For the first time in 30 years, Milwaukee County officials are refusing to release a safety report about the embattled Mental Health Complex with a history of violence, abuse and even death. Why, you ask? The complex falls under the watch of the County Executive, Scott Walker, who also happens to be the Republican candidate for governor. Walker has been blamed for his lack of leadership in turning around the facility, despite warnings of problems. And today’s revelations further showcase Walker’s willingness to put politics ahead of the people of Wisconsin.
Auditor says information may aid probe into troubled complex
By Steve Schultze of the Journal Sentinel
The Journal Sentinel spent six months investigating problems at the Milwaukee County Mental Health Complex. The newspaper found a cascade of problems, including a case where a patient with a history of violence was allowed to roam free, doctors orders were not followed and nurses falsified documents to cover their mistakes.
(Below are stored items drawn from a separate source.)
(** The handler of a list without flags or a trailer. *)
Lemma list_handler_join c ctx kd item sep k p items : list_format c = Some (ctx, kd, item, sep) ->
  list_items c k = Some items ->
  flags p = 0 -> trailer_status p = 0 -> item_fmt p = [] -> sep_fmt p = [] ->
  exists q, fmt_handler emit strftime 1 c (DPkg k) p
    = Some (true, join (separator_text c k) (map (item_text c) items), q).
Proof.
  intros Hl Hitems Hf Ht Hi Hs. pose proof (list_items_kind _ _ _ _ _ _ _ Hl Hitems) as Hall.
  pose proof (fun n => format_list_join c ctx kd item sep k n items p Hl Hf Ht Hi Hs Hall) as H.
  destruct c; try discriminate Hl; injection Hl as <- <- <- <-; cbn [list_items] in Hitems; cbn [fmt_handler];
    [unfold format_annotations|unfold format_shlibs_required|unfold format_categories|unfold format_directories
    |unfold format_files|unfold format_groups|unfold format_licenses|unfold format_options|unfold format_users
    |unfold format_shlibs_provided|unfold format_dependencies|unfold format_requirements];
    cbn [as_pkg mbind option_bind]; rewrite Hitems; apply H.
Qed.

Lemma letters_parse c ctx kd item sep : list_format c = Some (ctx, kd, item, sep) ->
  parse_format (str "%" ++ letters c) PP_PKG new_percent_esc = Some ([], set_fmt_code new_percent_esc c).
Proof. intros Hl. destruct c; try discriminate Hl; vm_compute; reflexivity. Qed.

Lemma default_list_prints c k items : is_list c = true -> list_items c k = Some items ->
  pkg_sbuf_vprintf emit strftime 1 (str "%" ++ letters c) [DPkg k]
  = Finished (join (separator_text c k) (map (item_text c) items)).
Proof.
  intros Hc Hitems. unfold is_list in Hc.
  destruct (list_format c) as [[[[ctx kd] item] sep]|] eqn:Hl; [|done].
  pose proof (letters_parse _ _ _ _ _ Hl) as E.
  destruct (list_handler_join c ctx kd item sep k (set_fmt_code new_percent_esc c) items Hl Hitems) as [q Hq]; try done.
  assert (is_format c = true) as Hf by by destruct c.
  unfold pkg_sbuf_vprintf, letters in *. cbn [str String.list_ascii_of_string app] in *. cbn [vprintf_loop].
  change (Ascii.eqb "%" "%") with true. cbn iota. unfold main_step. rewrite E. cbn [mbind option_bind].
  unfold next_arg. cbn [fmt_code set_fmt_code]. rewrite Hf. cbn [mbind option_bind].
  unfold process_format_main. cbn [fmt_code set_fmt_code].
  change (set_fmt_code new_percent_esc c) with (mk_esc 0 0 0 [] [] c) in Hq.
  unfold set_fmt_code. cbn [flags width trailer_status item_fmt sep_fmt new_percent_esc].
  rewrite Hq. cbn. by rewrite app_nil_r.
Qed.
End default_lists.

(** * Properties *)

(** C1: pkg_printf is type-safe: called with arguments of the kinds its format
    asks for, on packages whose lists end, it prints; no handler is given data
    of another kind, inside the items of lists included, and as many turns of
    the loop as the format has characters are enough. *)
Theorem pkg_sbuf_vprintf_typed (emit : ucl -> cstring) (strftime : cstring -> Z -> option cstring)
  (format : cstring) (ps : list percent_esc) (ap : list data) :
  directives (length format) format = Some ps -> forallb known ps = true ->
  Forall (directive_ok strftime) ps ->
  Forall2 (fun d kd => data_kind d = kd /\ data_fit emit d) ap (argument_kinds ps) ->
  exists text, pkg_sbuf_vprintf emit strftime (length format) format ap = Finished text.
Proof. intros Hd Hk Hok Hap. by apply (vprintf_loop_typed emit strftime _ _ ps ap Hd Hok Hap). Qed.

(** A package with a name, a version and two dependencies. *)
Definition sample_ops : list pkg_op :=
  [ OpSet [(PKG_NAME, ArgString (Some (str "zsh"))); (PKG_FLATSIZE, ArgInt 4096)];
    OpDep (str "pcre") (str "devel/pcre") (str "8.36") false;
    OpDep (str "gettext") (str "devel/gettext") (str "0.19") true ].

Definition sample_pkg : pkg := default (pkg_new PKG_FILE) (run_ops false sample_ops (pkg_new PKG_FILE)).

Lemma sample_pkg_fit emit : pkg_fit emit sample_pkg.
Proof.
  assert (wf_pkg sample_pkg) as Hw.
  { assert (run_ops false sample_ops (pkg_new PKG_FILE) = Some sample_pkg) as E by (vm_compute; reflexivity).
    eapply wf_run; [apply wf_pkg_new| |exact E]. by repeat constructor. }
  split.
  - intros l. by apply wf_list_sound.
  - intros []; vm_compute; discriminate.
  - intros attr o H. exfalso. revert H.
    do 33 (destruct attr as [|attr]; [intros H; vm_compute in H; discriminate H|]). by intros H.
  - intros attr. do 33 (destruct attr as [|attr]; [vm_compute; discriminate|]). done.
Qed.

Lemma pkg_sbuf_vprintf_typed_witness : let format := str "%-8n %#d %S:%d%{%dn-%dv%|, %}\n" in
  let ap := [DPkg sample_pkg; DPkg sample_pkg; DString (Some (str "deps")); DPkg sample_pkg] in
  pkg_sbuf_vprintf (fun _ => []) (fun _ _ => None) (length format) format ap
    = Finished (str "zsh      2 deps:pcre-8.36, gettext-0.19" ++ NEWLINE) /\
  exists text, pkg_sbuf_vprintf (fun _ => []) (fun _ _ => None) (length format) format ap = Finished text.
Proof.
  intros format ap. split; [vm_compute; reflexivity|].
  assert (exists ps, directives (length format) format = Some ps /\ forallb known ps = true /\
    Forall (directive_ok (fun _ _ => None)) ps /\ argument_kinds ps = [KPkg; KPkg; KString; KPkg]) as (ps & H1 & H2 & H3 & H4).
  { eexists. split; [vm_compute; reflexivity|]. split; [reflexivity|]. split; [|reflexivity].
    repeat constructor; try (vm_compute; reflexivity); intros E; discriminate E. }
  apply (pkg_sbuf_vprintf_typed _ _ format ps ap H1 H2 H3). rewrite H4.
  pose proof (sample_pkg_fit (fun _ => [])) as Hf.
  repeat (constructor; [split; [reflexivity|exact Hf || exact I]|]). constructor.
Defined.

(** C2: with such arguments pkg_printf ends if and only if every code at the
    top of its format is known: at an unknown code it prints a percent sign
    and starts over at the same place, for ever. *)
Theorem pkg_sbuf_vprintf_ends_iff (emit : ucl -> cstring) (strftime : cstring -> Z -> option cstring)
  (format : cstring) (ps : list percent_esc) (ap : list data) :
  directives (length format) format = Some ps -> Forall (directive_ok strftime) ps ->
  Forall2 (fun d kd => data_kind d = kd /\ data_fit emit d) ap (argument_kinds ps) ->
  (exists fuel, pkg_sbuf_vprintf emit strftime fuel format ap <> OutOfFuel) <-> forallb known ps = true.
Proof.
  intros Hd Hok Hap. destruct (vprintf_loop_typed emit strftime _ _ ps ap Hd Hok Hap) as [T F].
  unfold pkg_sbuf_vprintf. split.
  - intros [fuel H]. destruct (forallb known ps); [done|]. by rewrite (F eq_refl fuel) in H.
  - intros Hk. exists (length format). by destruct (T Hk) as [text ->].
Qed.

(** An unterminated trailer is no trailer: what follows the list is an unknown
    code. *)
Lemma pkg_sbuf_vprintf_ends_iff_witness : let format := str "%n %d%{%dn" in
  (exists fuel, pkg_sbuf_vprintf (fun _ => []) (fun _ _ => None) fuel format [DPkg sample_pkg; DPkg sample_pkg] <> OutOfFuel)
  <-> false = true.
Proof.
  intros format.
  assert (exists ps, directives (length format) format = Some ps /\ forallb known ps = false /\
    Forall (directive_ok (fun _ _ => None)) ps /\ argument_kinds ps = [KPkg; KPkg]) as (ps & H1 & H2 & H3 & H4).
  { eexists. split; [vm_compute; reflexivity|]. split; [reflexivity|]. split; [|reflexivity].
    repeat constructor; try (vm_compute; reflexivity); intros E; discriminate E. }
  pose proof (sample_pkg_fit (fun _ => [])) as Hf.
  assert (Forall2 (fun d kd => data_kind d = kd /\ data_fit (fun _ => []) d)
    [DPkg sample_pkg; DPkg sample_pkg] (argument_kinds ps)) as H5
    by (rewrite H4; repeat (constructor; [split; [reflexivity|exact Hf]|]); constructor).
  rewrite <- H2. exact (pkg_sbuf_vprintf_ends_iff (fun _ => []) (fun _ _ => None) format ps _ H1 H3 H5).
Defined.

(** a text whose bytes are each written plainly, doubled, or as a
    hexadecimal or octal escape is printed as the text, whatever its bytes. *)
Theorem format_quoting_roundtrip (emit : ucl -> cstring) (strftime : cstring -> Z -> option cstring)
  (text : cstring) (parts : list cstring) (ap : list data) :
  Forall2 spelled text parts ->
  pkg_sbuf_vprintf emit strftime (length text) (concat parts) ap = Finished text.
Proof.
  unfold pkg_sbuf_vprintf. induction 1 as [|c part text parts Hc _ IH]; [done|].
  cbn [concat length]. rewrite (vprintf_spelled _ _ _ _ _ _ _ Hc), IH. done.
Qed.

Lemma format_quoting_roundtrip_witness :
  pkg_sbuf_vprintf (fun _ => []) (fun _ _ => None) 6 (str "a%%\\\x5c\134b") [] = Finished (str "a%\\\b").
Proof.
  apply (format_quoting_roundtrip _ _ (str "a%\\\b") [str "a"; str "%%"; str "\\"; str "\x5c"; str "\134"; str "b"] []).
  constructor; [by constructor|]. constructor; [constructor|]. constructor; [constructor|].
  constructor; [by apply (spelled_hex _ "5" "c")|].
  constructor; [by apply (spelled_oct _ "1" "3" "4")|]. constructor; [by constructor|constructor].
Defined.

(** a list code without modifiers or a trailer prints every element once, in
    the order of the list, each as the documented default has it, the
    separator between them and nowhere else. *)
Theorem default_list_join (emit : ucl -> cstring) (strftime : cstring -> Z -> option cstring)
  (c : fmt_code_t) (k : pkg) (items : list data) :
  is_list c = true -> list_items emit c k = Some items ->
  pkg_sbuf_vprintf emit strftime 1 (str "%" ++ letters c) [DPkg k]
    = Finished (join (separator_text emit c k) (map (item_text emit c) items)).
Proof. apply default_list_prints. Qed.

Lemma default_list_join_witness :
  pkg_sbuf_vprintf (fun _ => []) (fun _ _ => None) 1 (str "%d") [DPkg sample_pkg]
  = Finished (str "pcre-8.36" ++ NEWLINE ++ str "gettext-0.19" ++ NEWLINE).
Proof.
  destruct (pkg_deps sample_pkg) as [ds|] eqn:E; [|vm_compute in E; discriminate E].
  assert (list_items (fun _ => []) PP_PKG_DEPENDENCIES sample_pkg = Some (map DDep ds)) as Hi
    by (cbn [list_items]; by rewrite E).
  pose proof (default_list_join (fun _ => []) (fun _ _ => None) PP_PKG_DEPENDENCIES sample_pkg _ eq_refl Hi) as H.
  vm_compute in E. injection E as <-. exact H.
Defined.

(** Reading past the format, and an uninitialised buffer. *)
Example format_ends_in_percent : pkg_sbuf_vprintf (fun _ => []) (fun _ _ => None) 9 (str "100%") [] = Undefined.
Proof. reflexivity. Qed.

Example strftime_too_long :
  pkg_sbuf_vprintf (fun _ => []) (fun _ _ => Some (replicate 1024 "x"%char)) 9 (str "%t%{%%Z%}") [DPkg sample_pkg] = Undefined.
Proof. vm_compute. reflexivity. Qed.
Lawyers for Milwaukee County have refused to turn over a 2008 consultant’s report on safety issues at the Mental Health Complex – the first time in 30 years that county officials have stonewalled a county auditor investigation, the current auditor said Thursday.
Jerry Heer said he was seeking the report as part of his probe of safety issues at the complex. That audit was ordered by County Board Chairman Lee Holloway in April, following Journal Sentinel coverage of a federal inspection of the complex that found multiple instances of patient sexual assault and the pregnancy of a patient.
Heer told county supervisors Thursday “we believe that the report may shed light on the Behavioral Health Division’s practices that are relevant to the audit we are conducting.” He did not give the name of the consultant, but said he learned of the report’s existence during the course of his work on the mental health audit.
Heer said it was important to get any information that might help the county to reform its patient care practices in the future. He said he still holds out some hope the consultant report eventually will be released to county supervisors “so stepscan be taken to ensure any problems have been addressed.”